In a study published by Journal of Medical Internet Research, a group of researchers built a visual data mining system and tested it on the EMR of more than 14,000 patients who suffer from chronic kidney disease (CKD). The researchers took 13 years’ worth of information to build visualizations of CKD progression over time, as well as the presence of other medical conditions that are present in CKD patients at the same time, which may affect their outcomes.
Techniques and Tools
EDA methods typically fall into graphical or non-graphical methods and univariate or multivariate methods. It relies heavily on visuals, which analysts use to look for patterns, outliers, trends and unexpected results.
Graphical vs. non-graphical EDA
Graphical exploratory data analysis employs visual tools to display data, such as:
- Box plots: used to graphically depict data through their quartiles at five data points—lowest, first, median, third and maximum values; also sometimes called a whisker plot. Analysts use it to look at large sets of data. An example of this in practice is a utility that tracks water usage on a monthly basis.

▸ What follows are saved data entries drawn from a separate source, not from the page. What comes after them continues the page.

(* ===== verification/TunnelInvariant.v ===== *)
(** * Reverse tunnel: the server state as a transition system

    Every critical section of [crates/reverse-tunnel/src/state.rs] is one step;
    tasks interleave freely between them, and the peers close connections,
    channels and requests on their own.  The invariant holds in every reachable
    state, and an authority that lost its node never gets it back. *)

From stdpp Require Import base gmap strings list fin_maps sorting relations.
From Stdlib Require Import ZArith Lia String.
From S2P Require Import Prelude Foundation TunnelModel TunnelState TunnelRouting.
Local Open Scope string_scope.
Local Open Scope Z_scope.

(** ** Identities *)

Definition session_ids (x : ServerSessionSnapshot.t) : string * Uuid :=
  (ServerSessionSnapshot.node_id x, ServerSessionSnapshot.session_id x).
Definition control_ids (c : TcpControlChannel.t) : Uuid * Uuid :=
  (TcpControlChannel.session_id c, TcpControlChannel.authority_id c).
Definition bound_ids (b : SessionBound.t) : Uuid * Uuid :=
  (SessionBound.session_id b, SessionBound.authority_id b).
Definition live_ids (l : SessionLiveness.t) : Uuid * Uuid :=
  (SessionLiveness.session_id l, SessionLiveness.authority_id l).
(* ===== verification/TunnelSelection.v ===== *)
(** * Reverse tunnel: what selection and acceptance do to the state

    The effect of [select_active_target], [accept_tcp_proxy_stream] and the
    reserve of [crates/reverse-tunnel/src/state.rs] on the sessions, proved on
    states that satisfy the invariant of the transition system. *)

From stdpp Require Import base gmap strings list fin_maps sorting relations.
From Stdlib Require Import ZArith Lia String.
From S2P Require Import Prelude Foundation TunnelModel TunnelState TunnelRouting.
From S2P Require Import TunnelInvariant.
Local Open Scope string_scope.
Local Open Scope Z_scope.

(** ** Selection only takes sessions down *)

Record fades (w w' : World) : Prop := {
  fades_shrinks : shrinks w w';
  fades_current : forall n s, session_current (server w') n s = true ->
    session_current (server w) n s = true;
  fades_closed : closed_connections (peers w) ⊆ closed_connections (peers w');
  fades_controls : tcp_controls (server w') ⊆ tcp_controls (server w);
  fades_senders : closed_senders (peers w') = closed_senders (peers w);
}.

#[export] Instance fades_preorder : PreOrder fades.
Proof.
  split.
  - intros w. by split.
  - intros w1 w2 w3 [] []. split; [by etrans|auto|set_solver|by etrans|congruence].
Qed.

Lemma fades_quic_active w w' n s a :
  fades w w' -> quic_active w n s a = false -> quic_active w' n s a = false.
Proof.
  intros [[] _ Hcl _ _] Hq. apply not_true_is_false. unfold quic_active.
  intros (b & Hb & H)%is_some_and_true. unfold quic_active in Hq.
  rewrite (lookup_weaken _ _ _ _ Hb shrinks_connections) in Hq. simpl in Hq.
  unfold connection_open in *. bools. rewrite H in Hq. simpl in Hq. bools. set_solver.
Qed.

Lemma fades_tcp_active w w' n s a :
  fades w w' -> tcp_active w' n s a = true -> tcp_active w n s a = true.
Proof.
  intros Hf. unfold tcp_active, sender_open. rewrite (fades_senders _ _ Hf), !is_some_and_true.
  intros (c & Hc & H). exists c. split; [|done].
  eapply lookup_weaken; [done|]. apply (fades_controls _ _ Hf).
Qed.

Lemma close_connection_fades o w : fades w (close_connection o w).
Proof. split; [apply close_connection_shrinks|destruct o; done|destruct o; set_solver|by destruct o..]. Qed.

Lemma drop_closed_fades w k : fades w (drop_closed w k).
Proof.
  destruct k as [[n s] a]. simpl. split; [apply remove_quic_shrinks| | | |];
    unfold remove_quic_connection_for_authority, close_connection;
    destruct (remove_session_bound _ _ _ _) as [[b|] rest]; simpl; done || set_solver.
Qed.

Lemma drop_inactive_fades w k : fades w (drop_inactive w k).
Proof.
  destruct k as [[n s] a]. simpl. split; [apply expire_session_shrinks| | | |];
    unfold expire_session, disconnect_session_authority;
    (case_if; [done|]);
    destruct (remove_session_bound _ _ _ _) as [[b|] rest]; simpl; try done; try set_solver;
    try (case_if; [apply delete_subseteq|done]);
    intros n' s' (x & Hx & Hc & Hs)%session_current_true; simpl in *;
    apply session_current_true;
    (destruct (decide (n = n')) as [->|];
      [rewrite lookup_alter_eq in Hx | rewrite lookup_alter_ne in Hx by done; eauto]);
    (destruct (sessions (server w) !! n') as [y|]; simpl in *; [|done]);
    injection Hx as <-; simpl in *; done.
Qed.

Lemma foldl_fades (f : World -> string * Uuid * Uuid -> World) ks w :
  (forall w k, fades w (f w k)) -> fades w (foldl f w ks).
Proof.
  intros Hf. revert w. induction ks as [|k ks IH]; intros w; simpl; [done|].
  etrans; [apply Hf|apply IH].
Qed.

(** ** Other nodes are left alone *)

(** The parts of the state that decide routing for a node. *)
Definition node_view (w : World) (n : string) :=
  (sessions (server w) !! n, connections (server w) !! n, tcp_controls (server w) !! n,
   session_liveness (server w) !! n, heartbeat_timeout (server w),
   (fun b => connection_open w (SessionBound.value b)) <$> connections (server w) !! n,
   closed_senders (peers w)).

Lemma node_view_routable w w' now t :
  node_view w (ActiveSessionTarget.node_id t) = node_view w' (ActiveSessionTarget.node_id t) ->
  routable w now t = routable w' now t.
Proof.
  destruct t as [n s a]. unfold node_view; simpl. intros H. injection H as Hs Hc Hk Hl Ht Ho Hp.
  unfold routable, target_fresh, session_current, session_is_fresh, quic_active, tcp_active.
  simpl. rewrite Hs, Hl, Ht, Hk. do 2 f_equal.
  - rewrite Hc in Ho |- *. destruct (connections (server w') !! n); simpl in *; [|done].
    injection Ho as ->. done.
  - unfold sender_open. by rewrite Hp.
Qed.

(** Closing the connection bound to one node does not close another node's. *)
Lemma close_bound_open i w n n' b b' :
  inv i w -> connections (server w) !! n = Some b -> connections (server w) !! n' = Some b' ->
  n <> n' ->
  connection_open (close_connection (Some b) w) (SessionBound.value b')
  = connection_open w (SessionBound.value b').
Proof.
  intros Hinv Hb Hb' Hne. unfold connection_open. simpl. f_equal.
  apply bool_decide_ext. rewrite elem_of_union, elem_of_singleton.
  split; [|by right]. intros [Heq|]; [|done].
  destruct Hne. symmetry. by apply (inv_connections_inj _ _ Hinv n' n b' b).
Qed.
(** The pause after an attempt depends on the transport it ended on: the
    floor after a session on it broke, the grown back-off when it never
    connected, none after a shutdown.  In particular a hybrid client whose QUIC
    session broke and whose TLS fallback failed keeps its grown back-off and
    accounts for no disconnection. *)
Theorem pause_after_attempt config quic tls tcp s b :
  (client_iteration config quic tls tcp s b).2
  = match last_outcome config quic tls tcp with
    | Ran _ (Ok _) => None
    | Ran _ (Err _) => Some (cfg_reconnect_floor config)
    | NeverConnected _ => Some b
    end
  /\ (cfg_quic_enabled config = true -> is_quic_first (cfg_transport config) = true ->
      forall k e e', quic = Ran k (Err e) -> tls = NeverConnected e' ->
      match cfg_transport config with
      | TransportHybrid _ _ _ =>
          (client_iteration config quic tls tcp s b).2 = Some b
          /\ TunnelEventCounters.disconnect_counts (ClientSnapshot.event_counters
               (client_iteration config quic tls tcp s b).1.1)
             = TunnelEventCounters.disconnect_counts (ClientSnapshot.event_counters s)
      | _ => (client_iteration config quic tls tcp s b).2 = Some (cfg_reconnect_floor config)
      end).
Proof.
  split.
  - unfold client_iteration, connect_and_pump, last_outcome.
    destruct (cfg_transport config), (cfg_quic_enabled config),
      quic as [?|? [|]], tls as [?|? [|]], tcp as [?|? [|]]; reflexivity.
  - intros Hq Hf k e e' -> ->. unfold client_iteration, connect_and_pump. rewrite Hq.
    destruct (cfg_transport config); [done|done|].
    simpl. split; [done|]. unfold TunnelEventCounters.record_failover,
      TunnelEventCounters.record_connection. simpl. reflexivity.
Qed.

(** ** Concrete sessions *)

Module DemoSession.
Definition hello : TunnelHello.t := TunnelHello.mk "phone" 1%N 1 "token".

Lemma unauthenticated_connection_changes_nothing_witness :
  fails_unchanged DemoRun.connected.2
    (handle_server_connection "secret" DemoRun.connected.2 5 (Ok (Hello hello)) 1%N 2%N 9%N []).
Proof.
  apply (unauthenticated_connection_changes_nothing "secret" DemoRun.connected.2 5
           (Ok (Hello hello)) 1%N 2%N 3%N 9%N [] []).
  intros f [= <-]. done.
Defined.

Lemma tcp_handler_releases_authority_witness :
  in_charge (handle_server_connection "token" DemoRun.connected.2 5 (Ok (Hello hello)) 1%N 2%N
               9%N [(id, Incoming 6 (Ok None))]).1 "phone" 1%N 9%N = false.
Proof.
  apply (tcp_handler_releases_authority "token" DemoRun.connected.2 5 hello 1%N 2%N 9%N
           [(id, Incoming 6 (Ok None))] _ (Ok tt)); reflexivity.
Defined.

Definition lost (w : World) : World := mark_disconnected w hello 7%N.

(** A client whose target disconnects between the two sections. *)
Lemma forward_client_routes_witness :
  entitled DemoRun.connected.2 7 None DemoRun.target
  /\ (select_tcp_control_for_target (lost DemoRun.connected.2) 8 DemoRun.target).1 = None.
Proof.
  pose proof (forward_client_routes DemoRun.T DemoRun.connected.1 DemoRun.connected.2 7 lost 8 None
    Mixed (Some 5) 55%N DemoRun.connected_reachable) as H.
  assert ((forward_client DemoRun.connected.2 7 lost 8 None Mixed (Some 5) 55%N).1
    = OverTcp DemoRun.target Mixed) as Hf by (vm_compute; reflexivity).
  destruct (forward_client _ _ _ _ _ _ _ _) as [f w'] eqn:He. simpl in Hf. subst f.
  assert ((select_active_target DemoRun.connected.2 7 None).2 = DemoRun.connected.2) as Hw
    by (vm_compute; reflexivity).
  rewrite Hw in H. destruct H as (Hent & _ & _ & _ & Hnone). split; [exact Hent|].
  apply Hnone. vm_compute. reflexivity.
Defined.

- Heatmap: data visualization that uses colors to compare and contrast numbers in a set of data; also known as shading matrices. An example of this in practice would be traffic analyses, which look at heavy traffic patterns by time of day, day of the week and season.
- Histograms: bar chart that groups numbers together in a series of intervals, especially when there is an infinite variable, such as weights and measures. For example, it can be used to measure agricultural growth where units would be grouped in height ranges (100–150 cm vs. 100, 101, 102, etc.).
- Line graphs: one of the most basic types of charts that plots data points on a graph; has a wealth of uses in almost every field of study.
- Pictograms: replace numbers with images to visually explain data. They’re common in the design of infographics, as well as visuals that data scientists can use to explain complex findings to non-data-scientist professionals and the public.
- Scattergrams or scatterplots: typically used to display two variables in a set of data and then look for correlations among the data. For example, scientists might use it to evaluate the presence of two particular chemicals or gases in marine life in an effort to look for a relationship between the two variables.
Non-graphical exploratory data analysis involves data collection and reporting in nonvisual or non-pictorial formats.